(* ===== verification/Cuda.v ===== *)
(** * The CUDA executor

    [include/inference_scheduler/cuda_executor.hpp] and [src/cuda_executor.cu].
    The memory is a heap of [float] arrays on the host and one on the device;
    what the C library and the CUDA runtime answer (null pointers, error codes,
    the order in which the threads of a kernel run, the contents of memory that
    nobody wrote) is the class [CudaRuntime], with its documented behaviour in
    [LawfulRuntime].  A kernel is its grid of threads, each of which touches
    its own element only, run one after the other in the runtime's order. *)

From S2P Require Import Prelude Enums Ids Float64 FloatExact Types State Protocol Executor.
Open Scope Z_scope.

Record Memory := mkMemory {
  host : gmap Z (list f32);
  device : gmap Z (list f32);
  calls : nat;                   (* calls of the runtime so far *)
  refused : list Z               (* history: the device blocks that cudaFree did not release *)
}.

#[export] Instance Memory_eta : Eta Memory := fun m => mkMemory (host m) (device m) (calls m) (refused m).
#[export] Instance upd_host : Update host. Proof. derive_update. Defined.
#[export] Instance upd_device : Update device. Proof. derive_update. Defined.
#[export] Instance upd_calls : Update calls. Proof. derive_update. Defined.
#[export] Instance upd_refused : Update refused. Proof. derive_update. Defined.

Record cudaDeviceProp := mkDeviceProp {
  prop_name : string;
  prop_major : Z;
  prop_minor : Z;
  prop_totalGlobalMem : Z
}.

(** [cudaError_t], with [cudaSuccess]. *)
Definition cudaSuccess : Z := 0.

(** ** The runtime *)

Class CudaRuntime := {
  rt_device_count : Z * Z;                 (* cudaGetDeviceCount: error, count *)
  rt_properties : Z * cudaDeviceProp;      (* cudaGetDeviceProperties *)
  rt_meminfo : Z * Z;                      (* cudaMemGetInfo: error, free bytes *)
  rt_error_string : Z -> string;           (* cudaGetErrorString *)
  rt_malloc : Memory -> Z -> option Z;     (* std::malloc: an address or null *)
  rt_cudaMalloc : Memory -> Z -> Z + Z;    (* cudaMalloc: an error or an address *)
  rt_contents : Memory -> list f32;        (* what memory holds that nobody wrote *)
  rt_upload : Memory -> Z;                 (* cudaMemcpy, host to device *)
  rt_launch : Memory -> bool;              (* whether a launch takes effect *)
  rt_schedule : Memory -> Z -> Z -> list (Z * Z); (* the order of (block, thread) *)
  rt_mad : f32 -> f32 -> f32 -> f32;       (* x * y + z as the device compiler rounds it *)
  rt_synchronize : Memory -> Z;            (* cudaDeviceSynchronize *)
  rt_download : Memory -> Z;               (* cudaMemcpy, device to host *)
  rt_cudaFree : Memory -> Z -> Z * bool    (* cudaFree: error, whether the block is released *)
}.

(** The threads of a launch. *)
Definition grid (blocks per_block : Z) : list (Z * Z) :=
  b ← seqZ 0 blocks; pair b <$> seqZ 0 per_block.

(** What is documented: allocations are new addresses, an error is not
    [cudaSuccess], every thread of the grid runs once, in any order, and a
    [cudaFree] that succeeds releases its block.  (One that returns an error, its
    own or that of an earlier asynchronous call, may leave it.) *)
Class LawfulRuntime `{CudaRuntime} : Prop := {
  malloc_fresh m n p : rt_malloc m n = Some p -> host m !! p = None;
  cudaMalloc_fresh m n p : rt_cudaMalloc m n = inr p -> device m !! p = None;
  cudaMalloc_error m n e : rt_cudaMalloc m n = inl e -> e <> cudaSuccess;
  schedule_grid m b t : rt_schedule m b t ≡ₚ grid b t;
  cudaFree_releases m d : (rt_cudaFree m d).1 = cudaSuccess -> (rt_cudaFree m d).2 = true
}.

Record CudaExecutor := mkCudaExecutor {
  cu_init_ok : bool;
  cu_init_error : string;
  cu_device_name : string;
  cu_compute_major : Z;
  cu_compute_minor : Z;
  cu_memory_total : Z;
  cu_memory_available : Z
}.

Definition k_max_elems : Z := 16 * 1024 * 1024.

(** ** Kernels *)

(** [blockIdx.x * blockDim.x + threadIdx.x], unsigned, stored in an [int]. *)
Definition thread_index (blockDim : Z) (bt : Z * Z) : Z := i32 (u32 (bt.1 * blockDim + bt.2)).

(** A thread of a kernel [if (i < n) data[i] = f(data[i])]. *)
Definition kernel_thread (f : f32 -> f32) (blockDim n : Z) (data : list f32) (bt : Z * Z) : list f32 :=
  let i := thread_index blockDim bt in
  if i <? n then alter f (Z.to_nat i) data else data.

Definition block_threads : Z := 256.
Definition blocks_for (ni : Z) : Z := Z.quot (i32 (ni + block_threads - 1)) block_threads.

(** The [float] literals of the kernels. *)
Definition lit_1_0001f : f32 := SFdiv 24 128 (f32_of_Z 10001) (f32_of_Z 10000).
Definition lit_0_5f : f32 := SFdiv 24 128 (f32_of_Z 1) (f32_of_Z 2).

Definition decode_elem (x : f32) : f32 := fadd32 x (f32_of_Z 1).

(** The size of a request's array. *)
Definition cuda_elems (t : TokenEstimate) : Z :=
  let n := u64 (1024 + u64 (u64 (i64 (te_input t + te_output t)) * 64)) in
  let n := if k_max_elems <? n then k_max_elems else n in
  if n =? 0 then 1024 else n.

(** [h_in] after the loop that fills it. *)
Definition initial_data (n : Z) : list f32 := (fun i => f32_of_Z (Z.land i 0xFF)) <$> seqZ 0 n.

(** [acc] after the loop over [h_out]. *)
Definition sum_of (l : list f32) : f64 := fold_left (fun acc x => fadd acc (f32_to_f64 x)) l fzero.

Section Cuda.
  Context `{Env} `{CudaRuntime}.

Definition prefill_elem (x : f32) : f32 := rt_mad x lit_1_0001f lit_0_5f.

(** [CudaExecutor::CudaExecutor()]. *)
Definition new_cuda_executor : CudaExecutor :=
  let failed e := mkCudaExecutor false (rt_error_string e) EmptyString 0 0 0 0 in
  let '(e, ndev) := rt_device_count in
  if negb (e =? cudaSuccess) || (ndev <? 1) then failed e else
  let '(e, prop) := rt_properties in
  if negb (e =? cudaSuccess) then failed e else
  let total := i64 (prop_totalGlobalMem prop) in
  let '(e, freeb) := rt_meminfo in
  mkCudaExecutor true EmptyString (prop_name prop) (prop_major prop) (prop_minor prop) total
    (if e =? cudaSuccess then i64 freeb else total).

(** ** Calls of the library and the runtime *)

(** A call: its answer depends on the memory, and it is counted. *)
Definition call {A} (f : Memory -> A) : ST Memory A := fun m => (f m, m <| calls ::= S |>).

(** An array of [n] floats. *)
Definition malloc (n : Z) : ST Memory (option Z) :=
  p ← call (fun m => rt_malloc m (n * 4));
  match p with
  | Some a => modify (fun m => m <| host ::= insert a (rt_contents m) |>)
  | None => mret tt
  end ;;
  mret p.

Definition free (p : option Z) : ST Memory unit :=
  match p with
  | Some a => modify (fun m => m <| host ::= delete a |>)
  | None => mret tt
  end.

Definition cudaMalloc (n : Z) : ST Memory (Z + Z) :=
  r ← call (fun m => rt_cudaMalloc m (n * 4));
  match r with
  | inr a => modify (fun m => m <| device ::= insert a (rt_contents m) |>)
  | inl _ => mret tt
  end ;;
  mret r.

(** The caller ignores the error. *)
Definition cudaFree (d : Z) : ST Memory Z :=
  x ← call (fun m => rt_cudaFree m d);
  (if x.2 : bool then modify (fun m => m <| device ::= delete d |>)
   else modify (fun m => m <| refused ::= fun l => l ++ [d] |>)) ;;
  mret x.1.

(** A copy that fails leaves its target unspecified. *)
Definition upload (d h : Z) : ST Memory Z :=
  e ← call rt_upload;
  modify (fun m => m <| device ::= insert d
    (if e =? cudaSuccess then default [] (host m !! h) else rt_contents m) |>) ;;
  mret e.

Definition download (h d : Z) : ST Memory Z :=
  e ← call rt_download;
  modify (fun m => m <| host ::= insert h
    (if e =? cudaSuccess then default [] (device m !! d) else rt_contents m) |>) ;;
  mret e.

(** [kernel<<<blocks, threads>>>(d, ni)]. *)
Definition launch (f : f32 -> f32) (blocks ni d : Z) : ST Memory unit :=
  ok ← call rt_launch;
  when ok (modify (fun m => m <| device ::=
    alter (fun data => fold_left (kernel_thread f block_threads ni) (rt_schedule m blocks block_threads) data) d |>)).

(** The host's writes through a pointer. *)
Definition write_host (h : Z) (l : list f32) : ST Memory unit := modify (fun m => m <| host ::= insert h l |>).

(** ** Running a batch *)

(** The fields set before any work is done. *)
Definition cuda_result (w : WorkRequest) : WorkResult :=
  default_work_result
    <| wres_request_id := wq_request_id w |> <| wres_attempt_id := wq_attempt_id w |>
    <| wres_generation := wq_generation w |>
    <| wres_output_tokens_produced := te_output (wq_tokens w) |>
    <| wres_work_units := wq_cost_units w |>.

Definition cuda_failed (w : WorkRequest) (msg : string) : WorkResult :=
  (cuda_result w) <| wres_status := CS_Failed |> <| wres_failure_class := FC_RetryableWorker |>
                <| wres_error_message := msg |>.

(** The branch of a failed allocation. *)
Definition alloc_failed (w : WorkRequest) (h_in h_out : option Z) : ST Memory WorkResult :=
  free h_in ;; free h_out ;; mret (cuda_failed w "cuda alloc failed").

(** The kernels of a phase. *)
Definition run_kernels (ph : RequestPhase) (ni d : Z) : ST Memory unit :=
  match ph with
  | RP_Decode => foreach (seqZ 0 8) (fun _ => launch decode_elem (blocks_for ni) ni d)
  | _ => launch prefill_elem (blocks_for ni) ni d
  end.

(** From the filled buffers to the result. *)
Definition compute (w : WorkRequest) (n h_in h_out d : Z) : ST Memory WorkResult :=
  write_host h_in (initial_data n) ;;
  write_host h_out ((fun _ => S754_zero false) <$> seqZ 0 n) ;;
  upload d h_in ;;
  run_kernels (wq_phase w) (i32 n) d ;;
  e1 ← call rt_synchronize;
  e1 ← (if e1 =? cudaSuccess then download h_out d else mret e1);
  r ← (if negb (e1 =? cudaSuccess)
       then mret (cuda_failed w ("cuda kernel failed: " +:+ rt_error_string e1))
       else out ← gets (fun m => default [] (host m !! h_out));
            mret ((cuda_result w) <| wres_status := CS_Succeeded |> <| wres_duration_us := to_i64 (sum_of out) |>));
  cudaFree d ;; free (Some h_in) ;; free (Some h_out) ;;
  mret r.

Definition cuda_one (e : CudaExecutor) (w : WorkRequest) : ST Memory WorkResult :=
  if negb (cu_init_ok e) then mret (cuda_failed w ("cuda unavailable: " +:+ cu_init_error e)) else
  let n := cuda_elems (wq_tokens w) in
  h_in ← malloc n;
  h_out ← malloc n;
  match h_in, h_out with
  | Some hi, Some ho =>
      d ← cudaMalloc n;
      match d with
      | inr d => compute w n hi ho d
      | inl _ => alloc_failed w h_in h_out
      end
  | _, _ => alloc_failed w h_in h_out
  end.

Fixpoint cuda_batch (e : CudaExecutor) (batch : list WorkRequest) : ST Memory (list WorkResult) :=
  match batch with
  | [] => mret []
  | w :: batch' => r ← cuda_one e w; rs ← cuda_batch e batch'; mret (r :: rs)
  end.

#[export] Instance cuda_executor : Executor (CudaExecutor * Memory) := {|
  ex_name _ := "cuda"%string;
  ex_run batch s := let '(rs, m) := cuda_batch s.1 batch s.2 in (rs, (s.1, m))
|}.

End Cuda.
----------
#### Instructions for the task:
Beginning with the line containing "let '(e, freeb) := rt_meminfo in" and ending with the line containing "Definition malloc (n", extract those lines exactly from the listing above, and only those.

#### Answer area:
  let '(e, freeb) := rt_meminfo in
  mkCudaExecutor true EmptyString (prop_name prop) (prop_major prop) (prop_minor prop) total
    (if e =? cudaSuccess then i64 freeb else total).

(** ** Calls of the library and the runtime *)

(** A call: its answer depends on the memory, and it is counted. *)
Definition call {A} (f : Memory -> A) : ST Memory A := fun m => (f m, m <| calls ::= S |>).

(** An array of [n] floats. *)
Definition malloc (n : Z) : ST Memory (option Z) :=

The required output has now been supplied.